München - In der Herzog-Heinrich-Straße hat ein neuer Hofladen eröffnet. Dort bieten Rüdiger Barth (41) und seine Frau Barbara Denk (37) frische Ware von 30 Bauern aus dem Umland an. Wir haben uns bei ihnen umgesehen.

Die Tomaten leuchten in der Auslage, es duftet nach Kaffee und frischem Brot: Willkommen im neuen Münchner Hofladen! Rüdiger Barth (41) und seine Frau Barbara Denk (37) haben sich mit dem kleinen Laden in der Herzog-Heinrich-Straße 37 ihren Lebenstraum erfüllt. Sie verkaufen hier frische Ware von 30 Bauern aus dem Umland – die sie sogar selbst bei den Höfen abholen!

In dem Laden in der Herzog-Heinrich-Straße gibt es Frisches aus der Region, außerdem Brotzeiten und warmen Mittagstisch.

„Wir wollen Gutes vom Land in die Stadt bringen“, sagt Rüdiger Barth. Bis vor kurzem arbeitete der zweifache Vater noch in der Automobilbranche. Jetzt steht er drei Mal in der Woche um 4.30 Uhr morgens auf, setzt sich ins Auto und holt frische Bio-Heumilch aus Eurasburg, Schinken und Speck aus der Nähe von Königsdorf, Eier und Käse aus Fischbachau. Die Eheleute arbeiten mit 30 Erzeugern aus Ober- und Niederbayern zusammen, deren Produkte sie in ihrem neuen Laden verkaufen – vom Imker über Metzger und Bäcker bis zur Schnapsbrennerei. „Wir kennen alle persönlich“, erklärt Barth. „Die meisten sind kleine Familienbetriebe – wie jetzt auch unser Laden.“

Jeden Tag verkauft das Ehepaar (haben zwei Söhne: Luis,8, und Xaver, 9 Monate) die frische Ware in dem neuen Laden – vom Bauernhofeis über frisches Obst und Gemüse bis zu Eiern, Brot, Fleisch und Milchprodukten. Auch handgemachte Marmeladen, Nudeln, Pastasoßen, Öle, Schnaps und Wein stehen in den Regalen.

Auf Mini-Plakaten stehen Kurzprofile der jeweiligen Betriebe.

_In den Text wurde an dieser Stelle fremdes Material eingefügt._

(** * Multi-user blogging platform: slug generation, post queries and mutations

    A shallow embedding of the query/filter layer, the result
    shape-transformer and the mutation handlers of the post and category
    routers, together with the storage constraints declared by the
    database schema, and the properties the specification states about
    them. *)

From Stdlib Require Import List String Ascii Bool Arith Lia Permutation Sorted.
Import ListNotations.
Open Scope string_scope.
Open Scope nat_scope.
Open Scope list_scope.

(* ===================================================================== *)
(** ** src/lib/utils.ts: text utilities *)
(* ===================================================================== *)

(** Strings are sequences of code units in the range U+0000..U+00FF
    (one [ascii] per code unit); [toLowerCase] and [trim] follow
    [String.prototype.toLowerCase] and [String.prototype.trim] on that
    range. *)
Module Utils.

Definition code (c : ascii) : nat := nat_of_ascii c.

Definition inRange (lo hi : nat) (c : ascii) : bool :=
  (lo <=? code c) && (code c <=? hi).

(** The character class [[a-z0-9]]. *)
Definition isLowerAlnum (c : ascii) : bool :=
  inRange 97 122 c || inRange 48 57 c.

(** The character class [[a-z0-9-]]. *)
Definition isSlugChar (c : ascii) : bool :=
  isLowerAlnum c || Ascii.eqb c "-".

(** Upper-case letters of the range: A-Z and U+00C0..U+00DE without the
    multiplication sign U+00D7; each maps to the code unit 32 above. *)
Definition hasLowerCase (c : ascii) : bool :=
  inRange 65 90 c || (inRange 192 222 c && negb (code c =? 215)).

Definition toLowerChar (c : ascii) : ascii :=
  if hasLowerCase c then ascii_of_nat (code c + 32) else c.

Fixpoint toLowerCase (s : string) : string :=
  match s with
  | EmptyString => EmptyString
  | String c s' => String (toLowerChar c) (toLowerCase s')
  end.

(** White space and line terminators removed by [trim]: TAB, LF, VT, FF,
    CR, SPACE and NBSP. *)
Definition isWhiteSpace (c : ascii) : bool :=
  inRange 9 13 c || (code c =? 32) || (code c =? 160).

Definition isEmpty (s : string) : bool :=
  match s with EmptyString => true | String _ _ => false end.

Fixpoint trimStart (s : string) : string :=
  match s with
  | EmptyString => EmptyString
  | String c s' => if isWhiteSpace c then trimStart s' else s
  end.

Fixpoint trimEnd (s : string) : string :=
  match s with
  | EmptyString => EmptyString
  | String c s' =>
      let r := trimEnd s' in
      if isWhiteSpace c && isEmpty r then EmptyString else String c r
  end.

Definition trim (s : string) : string := trimEnd (trimStart s).

(** [.replace(/[^a-z0-9]+/g, "-")]: scanning left to right, every maximal
    run of characters outside [[a-z0-9]] is replaced by one hyphen.  The
    flag tells whether the scan is inside such a run, whose hyphen has
    been emitted already. *)
Fixpoint replaceRuns (inRun : bool) (s : string) : string :=
  match s with
  | EmptyString => EmptyString
  | String c s' =>
      if isLowerAlnum c then String c (replaceRuns false s')
      else if inRun then replaceRuns true s'
      else String "-" (replaceRuns true s')
  end.

Definition replaceNonAlnum (s : string) : string := replaceRuns false s.

(** [.replace(/(^-|-$)/g, "")]: a hyphen at offset 0 is removed, and so is
    a hyphen that is the last character of the input. *)
Definition dropLeadingHyphen (s : string) : string :=
  match s with
  | String c s' => if Ascii.eqb c "-" then s' else s
  | EmptyString => EmptyString
  end.

Fixpoint dropTrailingHyphen (s : string) : string :=
  match s with
  | EmptyString => EmptyString
  | String c EmptyString => if Ascii.eqb c "-" then EmptyString else s
  | String c s' => String c (dropTrailingHyphen s')
  end.

Definition stripEdgeHyphens (s : string) : string :=
  dropTrailingHyphen (dropLeadingHyphen s).

(** Generate a URL-friendly slug from a string. *)
Definition generateSlug (text : string) : string :=
  stripEdgeHyphens (replaceNonAlnum (trim (toLowerCase text))).

Fixpoint allChars (p : ascii -> bool) (s : string) : bool :=
  match s with
  | EmptyString => true
  | String c s' => p c && allChars p s'
  end.

Fixpoint anyChar (p : ascii -> bool) (s : string) : bool :=
  match s with
  | EmptyString => false
  | String c s' => p c || anyChar p s'
  end.

Fixpoint lastChar (s : string) : option ascii :=
  match s with
  | EmptyString => None
  | String c EmptyString => Some c
  | String _ s' => lastChar s'
  end.

Definition firstChar (s : string) : option ascii :=
  match s with
  | EmptyString => None
  | String c _ => Some c
  end.

Definition isHyphen (o : option ascii) : bool :=
  match o with
  | Some c => Ascii.eqb c "-"
  | None => false
  end.

(** [s.startsWith("-")] and [s.endsWith("-")]. *)
Definition startsWithHyphen (s : string) : bool := isHyphen (firstChar s).
Definition endsWithHyphen (s : string) : bool := isHyphen (lastChar s).

(** [/^[a-z0-9-]+$/.test(s)]. *)
Definition slugRegex (s : string) : bool :=
  negb (isEmpty s) && allChars isSlugChar s.

Definition isValidSlug (slug : string) : bool :=
  slugRegex slug && negb (startsWithHyphen slug) && negb (endsWithHyphen slug).

(** *** Truncation *)



(** *** Post statistics *)

Definition hasChar (d : ascii) (s : string) : bool := anyChar (Ascii.eqb d) s.

(** [.replace(/<[^>]*>/g, "")]: a [<] opens a match when a [>] follows
    somewhere in the rest of the text, and the match runs to the first
    one; a [<] with no [>] after it stays.  The flag tells whether the
    scan is inside a match. *)
Fixpoint stripTags (inTag : bool) (s : string) : string :=
  match s with
  | EmptyString => EmptyString
  | String c s' =>
      if inTag then
        if Ascii.eqb c ">" then stripTags false s' else stripTags true s'
      else if Ascii.eqb c "<" && hasChar ">" s' then stripTags true s'
      else String c (stripTags false s')
  end.

(** What has to follow an [&] for [/&[^;]+;/] to match there: a character
    other than [;], and a [;] somewhere after it. *)
Definition startsEntity (s : string) : bool :=
  match s with
  | EmptyString => false
  | String d _ => negb (Ascii.eqb d ";") && hasChar ";" s
  end.

(** [.replace(/&[^;]+;/g, " ")]: the match runs from the [&] to the first
    [;] after it and is replaced by one space. *)
Fixpoint replaceEntities (inEntity : bool) (s : string) : string :=
  match s with
  | EmptyString => EmptyString
  | String c s' =>
      if inEntity then
        if Ascii.eqb c ";" then replaceEntities false s'
        else replaceEntities true s'
      else if Ascii.eqb c "&" && startsEntity s'
      then String " " (replaceEntities true s')
      else String c (replaceEntities false s')
  end.

Definition startsWithWhiteSpace (s : string) : bool :=
  match s with
  | EmptyString => false
  | String c _ => isWhiteSpace c
  end.

(** [s.split(/\s+/)]: the pieces between the maximal runs of white space,
    the empty pieces before a leading run and after a trailing run
    included; the empty string splits into one empty piece. *)
Fixpoint splitWhiteSpace (s : string) : list string :=
  match s with
  | EmptyString => [EmptyString]
  | String c s' =>
      if isWhiteSpace c then
        if startsWithWhiteSpace s' then splitWhiteSpace s'
        else EmptyString :: splitWhiteSpace s'
      else
        match splitWhiteSpace s' with
        | w :: ws => String c w :: ws
        | [] => [String c EmptyString]
        end
  end.

(** [Boolean] on a string. *)
Definition truthy (w : string) : bool := negb (isEmpty w).

Record PostStats := mkPostStats {
  wordCount : nat;
  readingTime : nat;
  characterCount : nat }.

(** Compute basic statistics for article content (strips HTML).
    [Math.ceil(wordCount / 225)] is the integer quotient rounded up. *)
Definition calculatePostStats (content : string) : PostStats :=
  let plainText := replaceEntities false (stripTags false content) in
  let words := filter truthy (splitWhiteSpace (trim plainText)) in
  let wordCount := List.length (filter truthy words) in
  let readingTime := Nat.max 1 ((wordCount + 224) / 225) in
  mkPostStats wordCount readingTime (String.length plainText).

(** *** E-mail addresses *)

(** The character class [[^\s@]]. *)
Definition isEmailChar (c : ascii) : bool :=
  negb (isWhiteSpace c) && negb (Ascii.eqb c "@").

(** [[^\s@]+$]. *)
Definition emailTail (s : string) : bool :=
  negb (isEmpty s) && allChars isEmailChar s.

(** [[^\s@]*\.[^\s@]+$]: the class repeats up to a dot after which the
    rest of the text matches. *)
Fixpoint emailDomainRest (s : string) : bool :=
  match s with
  | EmptyString => false
  | String c s' =>
      (Ascii.eqb c "." && emailTail s') || (isEmailChar c && emailDomainRest s')
  end.

(** [[^\s@]+\.[^\s@]+$]. *)
Definition emailDomain (s : string) : bool :=
  match s with
  | EmptyString => false
  | String c s' => isEmailChar c && emailDomainRest s'
  end.

(** [[^\s@]*@[^\s@]+\.[^\s@]+$]. *)
Fixpoint emailLocalRest (s : string) : bool :=
  match s with
  | EmptyString => false
  | String c s' =>
      (Ascii.eqb c "@" && emailDomain s') || (isEmailChar c && emailLocalRest s')
  end.

(** [/^[^\s@]+@[^\s@]+\.[^\s@]+$/.test(email)]. *)
Definition isValidEmail (email : string) : bool :=
  match email with
  | EmptyString => false
  | String c s' => isEmailChar c && emailLocalRest s'
  end.

(** *** Array utilities *)

Section Arrays.
Context {T : Type}.

(** [Set.prototype.add] on the insertion-ordered elements of a set, for
    an element type whose same-value-zero comparison is [eqb]. *)
Definition setAdd (eqb : T -> T -> bool) (s : list T) (x : T) : list T :=
  if existsb (eqb x) s then s else s ++ [x].

(** [Array.from(new Set(array))]. *)
Definition unique (eqb : T -> T -> bool) (array : list T) : list T :=
  fold_left (setAdd eqb) array [].

Inductive Direction := asc | desc.

(** The comparator of [sortBy] on numeric keys: negative, zero or
    positive. *)
Definition compareBy (key : T -> nat) (direction : Direction) (a b : T)
  : comparison :=
  if key a <? key b then
    match direction with asc => Lt | desc => Gt end
  else if key b <? key a then
    match direction with asc => Gt | desc => Lt end
  else Eq.

(** [Array.prototype.sort] is stable: an element goes before the first
    element the comparator puts it before or level with. *)
Fixpoint insertSorted (cmp : T -> T -> comparison) (a : T) (sorted : list T)
  : list T :=
  match sorted with
  | [] => [a]
  | x :: rest =>
      match cmp a x with
      | Gt => x :: insertSorted cmp a rest
      | _ => a :: sorted
      end
  end.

Im Sortiment sind viele besondere Produkte, die man in München nur hier bekommt – etwa die Bio-Sauerrahmbutter von der Alztaler Hofmolkerei aus Garching (ca. 4,20 Euro), den Speck vom Thomahof in Königsdorf (100 gr ca. 2,90 Euro), oder das Brot von der Hofbäckerei Steingraber aus dem Mangfalltal (1 kg Roggenvollkornbrot in Demeter-Qualität 5,80 Euro). An den Verkaufsregalen pinnen Kurzprofile von den Betrieben inklusive Foto: „So sehen unsere Kunden direkt, wo ihre Milch oder ihr Brot herkommen“, sagt Barth.

Der neue Hofladen in der Herzog-Heinrich-Str. 37

Mittags gibt es im Münchner Hofladen außerdem Brotzeiten, die ebenfalls ausschließlich aus den regionalen Zutaten zubereitet werden – etwa belegte Brote, frische Bergkas-Tascherl, Zucchinicremesuppe oder mit Mangold und Bergkäse gefüllte Pfannkuchen (Gerichte zwischen ca. 2,50 und 9 Euro). Samstags bietet das Paar künftig ein deftiges Bauernhoffrühstück mit Rührei, Speck und Joghurt an (8 bis 10 Euro). Und wer Lust auf ein regionales Picknick hat: Ganz neu im Angebot sind drei Picknickkörbe (6 bis 20 Euro pro Person) mit Hof-Schmankerln für den Biergarten oder den Ausflug an die Isar (bitte telefonisch vorbestellen).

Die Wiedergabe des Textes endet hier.